What to work on ::
Beginning with the line where "(ev :: evs) m'." appears, restate the lines word for word through the last one in the listing.

== Segment start ==

(** What a turn does with the own events, to the CPU, and to what is due of the others. *)
Definition turned ev m m' : Prop :=
  (type ev ∈ timers ∧ same_but_line (cpu m.2) (cpu m'.2) ∧
     ∃ ev', again (global_timer m.1) ev ev' ∧
       (ev :: mine (s_event_queue m'.1)) ≡ₚ ev' :: mine (s_event_queue m.1)) ∨
  (type ev = et_Dec ∧ cpu m'.2 = DecrementerCallback (userdata ev) (s64 (global_timer m.1 - time ev)) (cpu m.2) ∧
     (ev :: mine (s_event_queue m'.1)) ≡ₚ mine (s_event_queue m.1)) ∨
  ((type ev ∉ own) ∧ same_but_line (cpu m.2) (cpu m'.2) ∧
     mine (s_event_queue m'.1) ≡ₚ mine (s_event_queue m.1)).

Lemma running_from m m' :
  running_ok m → same_clock m.1 m'.1 → is_heap (s_event_queue m'.1) → steady m'.2 →
  Forall (λ ev, type ev ∈ timers → timer_event ev) (mine (s_event_queue m'.1)) → running_ok m'.
Proof using Type.
  intros [Hh Hs Hg Ht Hw] [E1 E2] Hh' Hw' Hf. split; try done; [by rewrite E2|by rewrite E1|].
  rewrite Forall_forall in *. intros ev Hev Hin. apply Hf; [|done].
  apply list_elem_of_filter. split; [by right|done].
Qed.

Lemma mine_timers m : running_ok m →
  Forall (λ ev, type ev ∈ timers → timer_event ev) (mine (s_event_queue m.1)).
Proof using Type.
  intros Hm. pose proof (run_timers _ Hm) as Hf. rewrite Forall_forall in *.
  intros ev [_ Hev]%list_elem_of_filter. by apply Hf.
Qed.

(** The callbacks of other files, and the console's own when it has none. *)
Lemma other_turn ev m late :
  steady m.2 → type ev ∉ own → host_step 1 steady m (timer_callback (type ev) (userdata ev) late m).
Proof using All.
  unfold own, timers. rewrite elem_of_cons, elem_of_app, !elem_of_cons, elem_of_nil. intros Hs Hn.
  unfold timer_callback. rewrite !bool_decide_false by tauto.
  case_bool_decide as Ei; [|rewrite !bool_decide_false by tauto; apply host_other; [done|];
    unfold own, timers; by rewrite elem_of_cons, elem_of_app, !elem_of_cons, elem_of_nil].
  unfold IPC_HLE_UpdateCallback. destruct bWii; [|unfold host_step; by split_and!].
  destruct Hn. right; right. rewrite Ei. by left.
Qed.

Lemma turn_ok ev m m' :
  running_ok m → turn ev m m' →
  running_ok m' ∧ same_clock m.1 m'.1 ∧ mine (s_ts_queue m'.1) = mine (s_ts_queue m.1) ∧ turned ev m m'.
Proof using All.
  intros Hm (q & E & Hd & ->). pose proof (popped_ok ev q m Hm E) as Hm1.
  destruct (popped_queue ev q m (run_heap _ Hm) E) as [Hp _].
  set (m1 := popped (ev :: q) m) in *. unfold due in Hd.
  assert (mine (s_event_queue m1.1) ≡ₚ mine q) as Hmq by (unfold mine; by rewrite Hp).
  assert (s64 (global_timer m.1 - time ev) = s64 (global_timer m1.1 - time ev)) as El by done.
  assert (type ev ∈ own → mine (s_event_queue m.1) = ev :: mine q) as Emi.
  { intros. rewrite E. unfold mine. by rewrite filter_cons_True. }
  destruct (decide (type ev ∈ timers)) as [Hin|Hni].
  - assert (timer_event ev) as He.
    { pose proof (run_timers _ Hm) as Ht. rewrite E in Ht. by apply (Forall_inv Ht). }
    rewrite El. destruct (timer_runs ev m1 Hm1 Hin He Hd) as (Hc & Hh & Hs & Hb & ev' & Ha & Hq & Hts).
    assert (type ev' ∈ timers → timer_event ev') as Ht' by (intros _; apply Ha).
    split.
    { eapply running_from; try done. rewrite Hq. constructor; [done|by apply mine_timers]. }
    split; [done|]. split; [done|]. left. split; [done|]. split; [done|].
    exists ev'. split; [exact Ha|]. rewrite Hq, Emi, Hmq by (by right). apply perm_swap.
  - destruct (decide (type ev = et_Dec)) as [Ed|Ed].
    + rewrite Ed. destruct (timer_dispatch (userdata ev) (s64 (global_timer m.1 - time ev)) m1) as (_ & _ & _ & _ & _ & _ & ->).
      split. { destruct Hm1. split; try done. by apply steady_set. }
      split; [done|]. split; [done|]. right; left. split; [done|]. cbn [fst snd]. split; [apply cpu_set|].
      rewrite Emi, Hmq by (rewrite Ed; by left). done.
    + assert (type ev ∉ own) as Hno by (unfold own; rewrite elem_of_cons; tauto).
      destruct (other_turn ev m1 (s64 (global_timer m.1 - time ev)) (run_steady _ Hm1) Hno) as (Hr & Hs & Hb).
      destruct (foreigns_keep 1 own _ _ _ Hr within_mine (run_heap _ Hm1)) as (Hc & Hh & Hq & Hts).
      split. { eapply running_from; try done. unfold mine. rewrite Hq. by apply (mine_timers m1). }
      split; [done|]. split; [done|]. right; right. split; [done|]. split; [done|].
      etrans; [exact Hq|]. etrans; [exact Hmq|]. rewrite E. unfold mine. by rewrite filter_cons_False.
Qed.

(** *** The loop *)
Inductive turns : Timing * W → list Event → Timing * W → Prop :=
  | turns_nil m : turns m [] m
  | turns_cons m ev m1 evs m' : turn ev m m1 → turns m1 evs m' → turns m (ev :: evs) m'.

Definition done_at m : Prop := Forall (λ ev, ¬ due m.1 ev) (s_event_queue m.1).

Lemma front_not_due ev q m :
  is_heap (s_event_queue m.1) → s_event_queue m.1 = ev :: q → ¬ due m.1 ev → done_at m.
Proof using Type.
  intros Hh E Hd. unfold done_at. apply Forall_forall. intros x Hx. rewrite E in *.
  pose proof (heap_front _ _ Hh x Hx) as Hle. apply event_le_spec in Hle. unfold due in *. lia.
Qed.

(** How far the timers are behind, and how much of the others' is due: what the loop uses up. *)
Definition behind m ev : nat :=
  if decide (type ev ∈ timers) then Z.to_nat ((global_timer m.1 - time ev) / period (type ev) + 1) else
  if decide (due m.1 ev) then 1 else 0.
Definition timer_debt m : nat :=
  sum_list_with (behind m) (filter (λ ev, type ev ∈ timers) (mine (s_event_queue m.1))).
Definition other_debt m : nat :=
  (due_others own m.1 + length (filter (λ ev, type ev = et_Dec) (mine (s_event_queue m.1))))%nat.

Lemma behind_clock m m' ev : same_clock m.1 m'.1 → behind m' ev = behind m ev.
Proof using Type.
  intros [E _]. unfold behind. rewrite E. repeat case_decide; unfold due in *; congruence || lia.
Qed.

Lemma again_behind m ev ev' :
  running_ok m → type ev ∈ timers → due m.1 ev → again (global_timer m.1) ev ev' →
  (behind m ev' < behind m ev)%nat.
Proof using All.
  intros Hm Hin Hd (Ety & _ & _ & Hor). unfold behind, due in *. rewrite Ety, !decide_True by done.
  pose proof (period_range _ Hin) as Hp.
  assert (0 ≤ (global_timer m.1 - time ev) / period (type ev)) by (apply Z.div_pos; lia).
  destruct Hor as [Hf| ->].
  - assert ((global_timer m.1 - time ev') / period (type ev) < 0); [|lia].
    apply Z.div_lt_upper_bound; lia.
  - replace (_ - (_ + _)) with (global_timer m.1 - time ev + (-1) * period (type ev)) by lia.
    rewrite Z_div_plus by lia. lia.
Qed.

== Segment end ==

Task solution ::
  | turns_cons m ev m1 evs m' : turn ev m m1 → turns m1 evs m' → turns m (ev :: evs) m'.

Definition done_at m : Prop := Forall (λ ev, ¬ due m.1 ev) (s_event_queue m.1).

Lemma front_not_due ev q m :
  is_heap (s_event_queue m.1) → s_event_queue m.1 = ev :: q → ¬ due m.1 ev → done_at m.
Proof using Type.
  intros Hh E Hd. unfold done_at. apply Forall_forall. intros x Hx. rewrite E in *.
  pose proof (heap_front _ _ Hh x Hx) as Hle. apply event_le_spec in Hle. unfold due in *. lia.
Qed.

(** How far the timers are behind, and how much of the others' is due: what the loop uses up. *)
Definition behind m ev : nat :=
  if decide (type ev ∈ timers) then Z.to_nat ((global_timer m.1 - time ev) / period (type ev) + 1) else
  if decide (due m.1 ev) then 1 else 0.
Definition timer_debt m : nat :=
  sum_list_with (behind m) (filter (λ ev, type ev ∈ timers) (mine (s_event_queue m.1))).
Definition other_debt m : nat :=
  (due_others own m.1 + length (filter (λ ev, type ev = et_Dec) (mine (s_event_queue m.1))))%nat.

Lemma behind_clock m m' ev : same_clock m.1 m'.1 → behind m' ev = behind m ev.
Proof using Type.
  intros [E _]. unfold behind. rewrite E. repeat case_decide; unfold due in *; congruence || lia.
Qed.

Lemma again_behind m ev ev' :
  running_ok m → type ev ∈ timers → due m.1 ev → again (global_timer m.1) ev ev' →
  (behind m ev' < behind m ev)%nat.
Proof using All.
  intros Hm Hin Hd (Ety & _ & _ & Hor). unfold behind, due in *. rewrite Ety, !decide_True by done.
  pose proof (period_range _ Hin) as Hp.
  assert (0 ≤ (global_timer m.1 - time ev) / period (type ev)) by (apply Z.div_pos; lia).
  destruct Hor as [Hf| ->].
  - assert ((global_timer m.1 - time ev') / period (type ev) < 0); [|lia].
    apply Z.div_lt_upper_bound; lia.
  - replace (_ - (_ + _)) with (global_timer m.1 - time ev + (-1) * period (type ev)) by lia.
    rewrite Z_div_plus by lia. lia.
Qed.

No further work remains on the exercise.